WHAT TO WORK ON. Will you return, word for word, only the lines from the top of the data below down to and including the one with "service, and a"?

GIVEN DATA.

(** X14: [POST /generate] checks its request before anything else.  A
    content that is falsy or a string of white space, a number of questions
    that converts to a number below 1 or above 30, a difficulty that is
    not one of the strings easy, medium and hard, or an array of question
    types with an element outside the four known types is refused with
    status 400 and the message of the first check that fails, the last one
    listing the unknown types in the order given; a refusal has no effect.
    A content that is truthy and no string, question types that are no
    array, and values that have no primitive value make the runtime throw:
    the answer is 500 with the message of the runtime.  A number of
    questions that converts to [NaN] is not refused, an integer is refused
    exactly when it is outside 1..30, and a request that gives only a
    content with a character that is not white space passes the checks.
    A request that does not pass them is answered without a call of the
    service, and a request that passes is never answered 400. *)
Theorem postGenerate_validates (reqBody : Value) (isoTime : jsstring)
    (w : World) :
  let content := JsValue.get "content" reqBody in
  let refused (msg : jsstring) :=
    postGenerate reqBody isoTime w = (Returned (badReply msg), w) in
  let crashed (e : JsError) :=
    postGenerate reqBody isoTime w =
    (Returned (Sent (crashResponse e)), reported e w) in
  (JsValue.nullish reqBody = true ->
   crashed (TypeError.cannotDestructure "content" "req.body" reqBody)) /\
  (JsValue.nullish reqBody = false ->
   (isBlankText content ->
    refused (lit "Content is required to generate quiz")) /\
   (truthyNonString content ->
    crashed (TypeError.notAFunction "content.trim")) /\
   (hasText content ->
    (forall e, JsValue.toNumber (askedNumber reqBody) = inl e -> crashed e) /\
    (forall x, JsValue.toNumber (askedNumber reqBody) = inr x ->
     ~ notOutside x ->
     refused (lit "Number of questions must be between 1 and 30")) /\
    (forall x, JsValue.toNumber (askedNumber reqBody) = inr x ->
     notOutside x ->
     (JsValue.includedIn validDifficulties (askedDifficulty reqBody) = false ->
      refused (lit "Difficulty must be: easy, medium, or hard")) /\
     (JsValue.includedIn validDifficulties (askedDifficulty reqBody) = true ->
      (forall e,
         JsValue.arrayOf "questionTypes" "filter" (askedTypes reqBody) = inl e ->
         crashed e) /\
      (forall types, askedTypes reqBody = VArr types ->
       let invalidTypes :=
         List.filter
           (fun type => negb (JsValue.includedIn validQuestionTypes type))
           types in
       invalidTypes <> [] ->
       (forall listed,
          JsValue.joinValues (lit ", ") invalidTypes = inr listed ->
          refused (lit "Invalid question types: " ++ listed)) /\
       (forall e,
          JsValue.joinValues (lit ", ") invalidTypes = inl e ->
          crashed e))))) /\
   (~ passes reqBody ->
    (exists msg, refused msg) \/ (exists e, thrownByRuntime e /\ crashed e)) /\
   (passes reqBody ->
    forall msg,
      fst (postGenerate reqBody isoTime w) <> Returned (badReply msg))) /\
  notOutside Double.NaN /\
  (forall n : Z, notOutside (Double.ofZ n) <-> (1 <= n <= 30)%Z) /\
  (forall text, hasText (VStr text) -> passes (onlyContent text)).
Proof.
  cbv zeta. split; [|split; [|split; [|split]]].
  - intros Hn. unfold postGenerate.
    rewrite tryCatch_liftLib, destructure_nullish by exact Hn.
    apply next_crash. auto with runtime.
  - intros Hn. rewrite (postGenerate_steps reqBody isoTime w Hn).
    split; [|split; [|split; [|split]]].
    + intros Hc. now rewrite (blank_isBlankText _ _ Hc).
    + intros Hc. rewrite (blank_truthyNonString _ _ Hc).
      apply next_crash. auto with runtime.
    + intros Hc. rewrite (blank_hasText _ _ Hc). split; [|split].
      * intros e Ex. rewrite (rangeCheck_error _ _ Ex).
        apply toNumber_error in Ex. subst e. apply next_crash.
        auto with runtime.
      * intros x Ex Hx. rewrite (rangeCheck_number _ _ Ex).
        destruct (Double.ltb x _ || Double.ltb _ x) eqn:E; [reflexivity|].
        now apply notOutside_check in E.
      * intros x Ex Hx. rewrite (rangeCheck_number _ _ Ex).
        apply notOutside_check in Hx. rewrite Hx. split.
        -- intros Hd. now rewrite Hd.
        -- intros Hd. rewrite Hd. cbn [negb]. split.
           ++ intros e Ea. rewrite Ea. apply next_crash.
              now apply arrayOf_error in Ea.
           ++ intros types Et Hi. rewrite Et. cbn [JsValue.arrayOf].
              cbv zeta.
              destruct (List.filter _ types) as [|t ts]; [congruence|].
              cbn [length Nat.ltb Nat.leb]. split.
              ** intros listed Ej. now rewrite Ej.
              ** intros e Ej. rewrite Ej. apply joinValues_error in Ej.
                 subst e. apply next_crash. auto with runtime.
    + intros Hbad.
      rewrite <- (postGenerate_steps reqBody isoTime w Hn).
      now apply postGenerate_rejects.
    + intros Hok msg.
      rewrite <- (postGenerate_steps reqBody isoTime w Hn).
      destruct (postGenerate_serves reqBody isoTime w Hok)
        as (number & level & further & _ & _ & _ &
            [(e & _ & _ & -> & _)|[(p & quiz & count & _ & _ & -> & _)|
                                   (cause & -> & _)]]);
        discriminate.
  - split; reflexivity.
  - apply notOutside_integer.
  - intros text Hc. split; [reflexivity|]. split; [exact Hc|].
    split; [exists (Double.ofZ 10); split; [reflexivity|];
            now apply notOutside_integer|].
    split; [reflexivity|].
    exists [VStr (lit "multiple-choice")]. split; [reflexivity|].
    constructor; [reflexivity|constructor].
Qed.

End GenerateRoute.

Section GenerateRoute.
Context {assistant : Assistant} {engine : Engine}.

Lemma printItems_strings (l : list jsstring) :
  JsValue.printItems JsValue.toStr (map VStr l) = inr l.
Proof.
  induction l as [|s l IH]; [reflexivity|].
  cbn [map JsValue.printItems JsValue.toStr].
  change ((fix go (items : list Value) : JsError + list jsstring :=
             match items with
             | [] => inr []
             | item :: rest =>
                 match
                   match item with
                   | VUndefined | VNull => inr []
                   | _ => JsValue.toStr item
                   end
                 with
                 | inl e => inl e
                 | inr s0 =>
                     match go rest with
                     | inl e => inl e
                     | inr ss => inr (s0 :: ss)
                     end
                 end
             end) (map VStr l))
    with (JsValue.printItems JsValue.toStr (map VStr l)).
  now rewrite IH.
Qed.

Lemma topicsLine_strings (topics : list jsstring) :
  exists line, topicsLine (VArr (map VStr topics)) = inr line.
Proof.
  unfold topicsLine, andThen. cbn [JsValue.lengthOf].
  unfold JsValue.greaterThan, andThen. cbn [JsValue.toNumber].
  destruct (Double.ltb _ _); [|eexists; reflexivity].
  cbn [JsValue.arrayOf]. unfold JsValue.joinValues, andThen.
  rewrite printItems_strings. eexists. reflexivity.
Qed.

OUTPUT OF THE TASK.
(** X14: [POST /generate] checks its request before anything else.  A
    content that is falsy or a string of white space, a number of questions
    that converts to a number below 1 or above 30, a difficulty that is
    not one of the strings easy, medium and hard, or an array of question
    types with an element outside the four known types is refused with
    status 400 and the message of the first check that fails, the last one
    listing the unknown types in the order given; a refusal has no effect.
    A content that is truthy and no string, question types that are no
    array, and values that have no primitive value make the runtime throw:
    the answer is 500 with the message of the runtime.  A number of
    questions that converts to [NaN] is not refused, an integer is refused
    exactly when it is outside 1..30, and a request that gives only a
    content with a character that is not white space passes the checks.
    A request that does not pass them is answered without a call of the
    service, and a request that passes is never answered 400. *)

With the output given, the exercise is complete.